Biomechanical properties clinical evaluation of the corneal with theOcular Response Analyzer (ORA).
Interest and principles of mesure.de corneal hysteresis.
While many instruments allow to study geometric properties and optical (corneal topography) or histo-morphological (confocal microscopy study), the estimate of the biomechanical properties of the cornea was long confined to research until the introduction of the Ocular Response Analyzer® (Reichert, Buffalo, NY). This instrument provides the clinician with a noninvasive estimate of corneal hysteresis, and this physical setting is used to increase the accuracy of the measurement of intraocular pressure.
We use the Ocular Response Analyzer (ORA) in a variety of clinical contexts.
It is important to understand the principles and parameters measured.
What's the point to evaluate the biomechanical properties of the cornea in clinical practice?
Management of glaucoma and corneal refractive surgery is the main field of the study of corneal biomechanics.
As part of the screening and follow-up of glaucomatous patients, it is important to better measure eye pressure, and understand the entangled mechanical factors that may vary the figures obtained with the classical tonometers.

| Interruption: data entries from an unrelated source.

(** C5: [place_block] returns without raising and without touching the grid
    or the player when the count of the selected resource is 0 (or less),
    or the target tile is outside the grid, or not air, or its rectangle
    overlaps the player's.  Otherwise it writes the tile id of the selected
    resource at the target tile, and only there, and takes exactly 1 from
    the count of that resource: in the player it returns the count of the
    selected resource reads one less than before, every other key of the
    inventory reads as before, and body and selection are untouched. *)
Theorem C5_place_block (world : World) (camera mouse_pos : Z * Z) (p : Player.t)
    (Hwf : wf_world world) :
  let world_x := target_x camera mouse_pos in
  let world_y := target_y camera mouse_pos in
  (default 0 (Player.inventory p !! Player.selected p) <= 0 \/
   tile_in_world world_x world_y = false \/
   (exists tile, tile_at world world_x world_y = Some tile /\ tile <> 0) \/
   Rect.colliderect (rect (Player.body p)) (tile_rect world_x world_y) = true ->
   Player.place_block world camera mouse_pos p = Ok (world, p)) /\
  (forall count tile_id,
     Player.inventory p !! Player.selected p = Some count ->
     0 < count ->
     tile_in_world world_x world_y = true ->
     tile_at world world_x world_y = Some 0 ->
     Rect.colliderect (rect (Player.body p)) (tile_rect world_x world_y) = false ->
     placed_tile (Player.selected p) = Some tile_id ->
     exists world' p',
       Player.place_block world camera mouse_pos p = Ok (world', p') /\
       p' = Player.set_inventory
              (<[Player.selected p := count - 1]> (Player.inventory p)) p /\
       Player.inventory p' !! Player.selected p = Some (count - 1) /\
       (forall k, k <> Player.selected p ->
          Player.inventory p' !! k = Player.inventory p !! k) /\
       Player.body p' = Player.body p /\
       Player.selected p' = Player.selected p /\
       only_tile_changed world world' world_x world_y tile_id /\
       wf_world world').
Proof.
  intros world_x world_y. rewrite place_block_unfold. cbv zeta.
  fold world_x world_y.
  destruct (default 0 (Player.inventory p !! Player.selected p) <=? 0) eqn:Hcount.
  { split; [reflexivity|]. intros count tile_id Hc Hpos.
    rewrite Hc in Hcount. simpl in Hcount. apply Z.leb_le in Hcount. lia. }
  apply Z.leb_gt in Hcount.
  destruct (tile_in_world world_x world_y) eqn:Hin.
  2:{ split; [reflexivity|]. intros count tile_id _ _ H. discriminate H. }
  destruct (world_get_wf _ _ _ Hwf Hin) as (tile & Hget & Hat).
  rewrite Hget. simpl.
  destruct (tile =? 0) eqn:Hair.
  2:{ split; [reflexivity|]. intros count tile_id _ _ _ Hat'.
      apply Z.eqb_neq in Hair. congruence. }
  apply Z.eqb_eq in Hair. subst tile.
  destruct (Rect.colliderect (rect (Player.body p)) (tile_rect world_x world_y)) eqn:Hov.
  { split; [reflexivity|]. intros count tile_id _ _ _ _ H. discriminate H. }
  simpl. split.
  - intros [H|[H|[(tile & Ht & Hne)|H]]]; try lia; congruence.
  - intros count tile_id Hc Hpos _ _ _ Htile.
    rewrite (place_block_tile _ _ _ _ _ Htile).
    apply tile_in_world_spec in Hin as [Hx Hy].
    destruct (world_set_in_range world _ _ world_x world_y tile_id Hwf Hx Hy)
      as (world' & Hset & Hwf' & Hchg).
    rewrite Hset. simpl.
    rewrite (inventory_add_Some _ _ count) by exact Hc. simpl.
    exists world',
      (Player.set_inventory (<[Player.selected p := count - 1]> (Player.inventory p)) p).
    split; [reflexivity|]. split; [reflexivity|].
    split; [apply lookup_insert_eq|].
    split; [intros k Hk; apply lookup_insert_ne; congruence|].
    split; [reflexivity|]. split; [reflexivity|].
    split; [exact Hchg | exact Hwf'].
Qed.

Ocular hypertension (HTO) is the most significant risk factor for glaucoma, and remains the only element whose treatment decreases the incidence and progression of glaucoma. The most commonly used method of measuring intra-ocular pressure (IOP) is that of the Goldmann tonometer, mounted on a slit lamp, based on the law of Fick. This law assumes that the internal pressure exerted on a thin-walled sphere is equal to the pressure necessary to flatten a small area of its wall. However, it has been shown that the corneal thickness has an influence on the measurement of IOP. Moreover, the consideration of the pachymetry (thickness) corneal is not sufficient to predict the mechanical characteristics of the corneal wall. The law of Fick is valid for perfectly elastic walls (zero hysteresis). Finally, this law applies to spheres of homogeneous resistance. However, the sclera and the cornea have varying thickness and stiffness depending on the subjects. Thus, the Goldmann Tonometer has been calibrated for a thickness of 525 µm and neglects the corneal viscosity. The reliability of the measurement with this type of ocular tonometry is therefore subject to a certain vagueness, all the more so because the cornea of the subject goes out of the simplified model proposed by Goldman.
(2) refractive surgery
The change of the optical power of the cornea caused by radial keratotomy (KR) was based on the induction of a modification of the biomechanical structure of the cornea (peripheral deep corneal incisions), without change in volume (absence of tissue subtraction). These incisions weakened biomechanically the periphery of the cornea, which the Center "membership" and is applatissait.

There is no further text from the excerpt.